> **DATA TO USE**:
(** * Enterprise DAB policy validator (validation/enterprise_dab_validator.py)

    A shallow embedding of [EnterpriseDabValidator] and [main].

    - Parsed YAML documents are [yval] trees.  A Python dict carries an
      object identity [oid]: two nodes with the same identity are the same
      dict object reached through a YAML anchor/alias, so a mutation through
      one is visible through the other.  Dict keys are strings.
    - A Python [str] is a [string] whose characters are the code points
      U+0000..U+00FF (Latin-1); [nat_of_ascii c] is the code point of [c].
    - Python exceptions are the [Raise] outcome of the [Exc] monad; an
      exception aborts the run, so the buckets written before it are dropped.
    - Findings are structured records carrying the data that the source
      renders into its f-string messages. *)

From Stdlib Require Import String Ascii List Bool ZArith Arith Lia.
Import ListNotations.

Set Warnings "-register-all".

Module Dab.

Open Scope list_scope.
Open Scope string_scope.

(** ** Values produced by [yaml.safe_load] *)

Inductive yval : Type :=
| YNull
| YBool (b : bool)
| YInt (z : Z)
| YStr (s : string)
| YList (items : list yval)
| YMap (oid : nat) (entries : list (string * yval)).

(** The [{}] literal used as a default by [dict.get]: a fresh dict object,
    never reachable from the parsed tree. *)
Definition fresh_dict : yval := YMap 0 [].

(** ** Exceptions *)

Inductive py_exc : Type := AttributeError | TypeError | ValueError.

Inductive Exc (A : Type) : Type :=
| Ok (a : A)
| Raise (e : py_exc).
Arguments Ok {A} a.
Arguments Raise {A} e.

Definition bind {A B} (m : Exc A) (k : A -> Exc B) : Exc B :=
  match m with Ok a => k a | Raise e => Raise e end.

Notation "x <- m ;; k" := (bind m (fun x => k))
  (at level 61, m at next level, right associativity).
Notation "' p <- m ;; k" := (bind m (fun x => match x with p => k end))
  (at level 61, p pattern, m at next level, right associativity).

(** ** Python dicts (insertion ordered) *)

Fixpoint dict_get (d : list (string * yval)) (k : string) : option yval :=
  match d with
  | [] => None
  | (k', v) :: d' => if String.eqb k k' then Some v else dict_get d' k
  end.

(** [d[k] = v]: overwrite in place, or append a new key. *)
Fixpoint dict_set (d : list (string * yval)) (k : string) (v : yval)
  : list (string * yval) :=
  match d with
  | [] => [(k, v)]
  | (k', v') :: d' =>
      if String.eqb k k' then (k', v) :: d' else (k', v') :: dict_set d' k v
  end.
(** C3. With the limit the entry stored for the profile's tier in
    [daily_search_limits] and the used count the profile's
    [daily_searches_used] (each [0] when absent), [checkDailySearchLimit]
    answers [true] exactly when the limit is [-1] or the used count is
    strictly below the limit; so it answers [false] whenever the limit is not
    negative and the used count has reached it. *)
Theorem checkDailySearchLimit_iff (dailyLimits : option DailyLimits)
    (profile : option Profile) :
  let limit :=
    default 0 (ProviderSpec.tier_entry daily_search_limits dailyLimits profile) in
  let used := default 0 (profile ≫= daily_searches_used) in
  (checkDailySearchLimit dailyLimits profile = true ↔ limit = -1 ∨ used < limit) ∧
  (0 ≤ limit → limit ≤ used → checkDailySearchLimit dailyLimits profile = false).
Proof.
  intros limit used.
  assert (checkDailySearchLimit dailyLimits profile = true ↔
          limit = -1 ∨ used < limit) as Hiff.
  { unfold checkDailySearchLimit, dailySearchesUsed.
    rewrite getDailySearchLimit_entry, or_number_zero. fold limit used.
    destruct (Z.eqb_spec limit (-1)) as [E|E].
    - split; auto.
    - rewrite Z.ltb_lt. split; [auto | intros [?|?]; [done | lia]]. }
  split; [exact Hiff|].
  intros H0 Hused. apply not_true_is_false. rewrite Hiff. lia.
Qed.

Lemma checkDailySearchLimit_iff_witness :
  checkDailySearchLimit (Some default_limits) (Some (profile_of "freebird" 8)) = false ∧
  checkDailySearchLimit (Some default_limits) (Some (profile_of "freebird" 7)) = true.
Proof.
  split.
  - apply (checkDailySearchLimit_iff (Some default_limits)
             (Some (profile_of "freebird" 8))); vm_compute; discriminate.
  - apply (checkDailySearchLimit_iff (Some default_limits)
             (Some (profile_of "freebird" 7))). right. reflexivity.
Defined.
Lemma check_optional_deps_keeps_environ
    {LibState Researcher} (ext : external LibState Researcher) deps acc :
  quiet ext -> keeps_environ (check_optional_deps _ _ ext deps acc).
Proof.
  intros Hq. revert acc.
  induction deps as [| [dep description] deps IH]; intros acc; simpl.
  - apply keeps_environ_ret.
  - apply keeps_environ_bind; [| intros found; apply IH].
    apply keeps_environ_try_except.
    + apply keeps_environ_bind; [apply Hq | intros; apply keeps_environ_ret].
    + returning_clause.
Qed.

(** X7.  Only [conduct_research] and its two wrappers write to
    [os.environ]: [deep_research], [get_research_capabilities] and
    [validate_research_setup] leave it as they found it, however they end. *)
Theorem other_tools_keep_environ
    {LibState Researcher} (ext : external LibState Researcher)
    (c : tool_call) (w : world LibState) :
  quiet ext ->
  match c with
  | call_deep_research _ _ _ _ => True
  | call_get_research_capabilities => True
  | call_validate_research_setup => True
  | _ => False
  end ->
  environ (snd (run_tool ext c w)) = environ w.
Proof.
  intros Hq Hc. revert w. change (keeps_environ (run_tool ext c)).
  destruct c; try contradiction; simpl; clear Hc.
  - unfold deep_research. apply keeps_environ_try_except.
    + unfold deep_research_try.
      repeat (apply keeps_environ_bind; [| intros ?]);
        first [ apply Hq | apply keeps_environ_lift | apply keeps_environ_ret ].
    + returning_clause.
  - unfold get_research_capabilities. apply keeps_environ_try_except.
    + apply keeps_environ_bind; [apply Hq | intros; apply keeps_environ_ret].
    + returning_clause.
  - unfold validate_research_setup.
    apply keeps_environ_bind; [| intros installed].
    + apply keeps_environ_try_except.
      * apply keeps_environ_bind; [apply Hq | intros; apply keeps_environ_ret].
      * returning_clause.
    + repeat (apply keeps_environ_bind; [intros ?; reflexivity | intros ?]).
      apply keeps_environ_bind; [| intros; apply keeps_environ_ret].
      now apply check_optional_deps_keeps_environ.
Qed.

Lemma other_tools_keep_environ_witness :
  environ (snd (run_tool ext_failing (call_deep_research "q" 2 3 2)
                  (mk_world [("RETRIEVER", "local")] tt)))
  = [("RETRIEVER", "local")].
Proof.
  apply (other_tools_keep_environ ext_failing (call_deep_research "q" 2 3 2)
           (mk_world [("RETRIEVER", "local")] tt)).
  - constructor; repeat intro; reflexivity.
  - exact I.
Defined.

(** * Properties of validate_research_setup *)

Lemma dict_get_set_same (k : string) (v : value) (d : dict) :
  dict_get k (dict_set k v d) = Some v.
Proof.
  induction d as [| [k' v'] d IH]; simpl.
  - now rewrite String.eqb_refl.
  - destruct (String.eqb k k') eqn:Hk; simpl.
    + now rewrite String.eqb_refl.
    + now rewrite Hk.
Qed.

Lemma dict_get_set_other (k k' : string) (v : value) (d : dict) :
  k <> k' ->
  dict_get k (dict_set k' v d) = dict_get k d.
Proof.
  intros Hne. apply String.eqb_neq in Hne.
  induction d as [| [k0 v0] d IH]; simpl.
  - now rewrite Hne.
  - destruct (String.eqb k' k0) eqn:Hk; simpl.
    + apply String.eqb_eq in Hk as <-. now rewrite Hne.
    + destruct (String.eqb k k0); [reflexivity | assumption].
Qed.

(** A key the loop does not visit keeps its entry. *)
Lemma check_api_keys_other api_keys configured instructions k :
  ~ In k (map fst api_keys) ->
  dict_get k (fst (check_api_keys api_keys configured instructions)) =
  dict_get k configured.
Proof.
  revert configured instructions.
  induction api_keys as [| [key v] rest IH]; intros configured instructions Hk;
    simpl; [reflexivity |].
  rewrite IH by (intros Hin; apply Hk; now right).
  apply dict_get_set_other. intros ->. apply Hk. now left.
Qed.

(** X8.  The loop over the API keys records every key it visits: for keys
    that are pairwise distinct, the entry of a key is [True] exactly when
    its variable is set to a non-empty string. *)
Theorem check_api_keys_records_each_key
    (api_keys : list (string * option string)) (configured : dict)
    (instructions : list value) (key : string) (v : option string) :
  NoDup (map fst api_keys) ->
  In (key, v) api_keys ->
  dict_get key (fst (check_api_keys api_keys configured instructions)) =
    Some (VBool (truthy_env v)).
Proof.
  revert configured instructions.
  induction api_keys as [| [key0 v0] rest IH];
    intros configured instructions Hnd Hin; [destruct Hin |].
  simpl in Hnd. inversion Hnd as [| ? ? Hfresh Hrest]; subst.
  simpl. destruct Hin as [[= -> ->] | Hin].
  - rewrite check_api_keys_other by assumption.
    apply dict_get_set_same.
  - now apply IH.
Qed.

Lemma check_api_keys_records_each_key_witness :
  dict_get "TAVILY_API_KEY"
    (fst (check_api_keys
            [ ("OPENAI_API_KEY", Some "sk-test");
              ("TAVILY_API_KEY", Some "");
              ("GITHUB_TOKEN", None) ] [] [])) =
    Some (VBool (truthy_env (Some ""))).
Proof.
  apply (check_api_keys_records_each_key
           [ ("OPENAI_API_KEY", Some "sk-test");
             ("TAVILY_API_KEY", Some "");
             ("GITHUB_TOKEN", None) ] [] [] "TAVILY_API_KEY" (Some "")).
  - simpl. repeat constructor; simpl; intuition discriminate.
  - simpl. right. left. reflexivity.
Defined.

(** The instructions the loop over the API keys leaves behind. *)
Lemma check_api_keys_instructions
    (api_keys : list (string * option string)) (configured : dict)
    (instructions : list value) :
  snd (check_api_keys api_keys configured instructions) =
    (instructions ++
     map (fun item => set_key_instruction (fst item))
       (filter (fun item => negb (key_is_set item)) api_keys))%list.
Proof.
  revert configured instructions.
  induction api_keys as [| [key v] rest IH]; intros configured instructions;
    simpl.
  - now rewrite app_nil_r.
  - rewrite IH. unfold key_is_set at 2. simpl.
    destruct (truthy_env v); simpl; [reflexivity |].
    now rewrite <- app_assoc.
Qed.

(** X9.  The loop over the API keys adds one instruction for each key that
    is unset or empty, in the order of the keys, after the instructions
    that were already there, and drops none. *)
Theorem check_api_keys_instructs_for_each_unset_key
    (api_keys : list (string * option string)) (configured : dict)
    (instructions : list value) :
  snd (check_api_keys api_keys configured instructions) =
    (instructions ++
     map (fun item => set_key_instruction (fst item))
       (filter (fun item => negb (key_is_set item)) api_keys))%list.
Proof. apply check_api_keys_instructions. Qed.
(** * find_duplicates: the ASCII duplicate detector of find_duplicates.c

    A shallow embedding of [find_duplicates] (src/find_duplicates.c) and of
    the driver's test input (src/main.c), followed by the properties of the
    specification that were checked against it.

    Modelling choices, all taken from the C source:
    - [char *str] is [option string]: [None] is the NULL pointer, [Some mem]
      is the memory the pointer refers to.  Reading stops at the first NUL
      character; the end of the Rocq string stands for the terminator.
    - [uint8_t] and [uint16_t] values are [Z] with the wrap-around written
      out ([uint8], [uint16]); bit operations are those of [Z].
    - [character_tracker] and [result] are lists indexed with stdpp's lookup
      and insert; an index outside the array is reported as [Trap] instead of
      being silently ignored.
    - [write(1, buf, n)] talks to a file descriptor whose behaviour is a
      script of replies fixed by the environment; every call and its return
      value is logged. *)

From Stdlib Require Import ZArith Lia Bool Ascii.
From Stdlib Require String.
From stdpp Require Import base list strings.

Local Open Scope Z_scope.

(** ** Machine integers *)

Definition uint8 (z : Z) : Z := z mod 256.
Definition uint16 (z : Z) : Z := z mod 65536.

> **WHAT THE TASK ASKS**:
Search the material above for lines containing the string "whose", then pull them out.

> **WORKED SOLUTION**:
    - A Python [str] is a [string] whose characters are the code points
    - [write(1, buf, n)] talks to a file descriptor whose behaviour is a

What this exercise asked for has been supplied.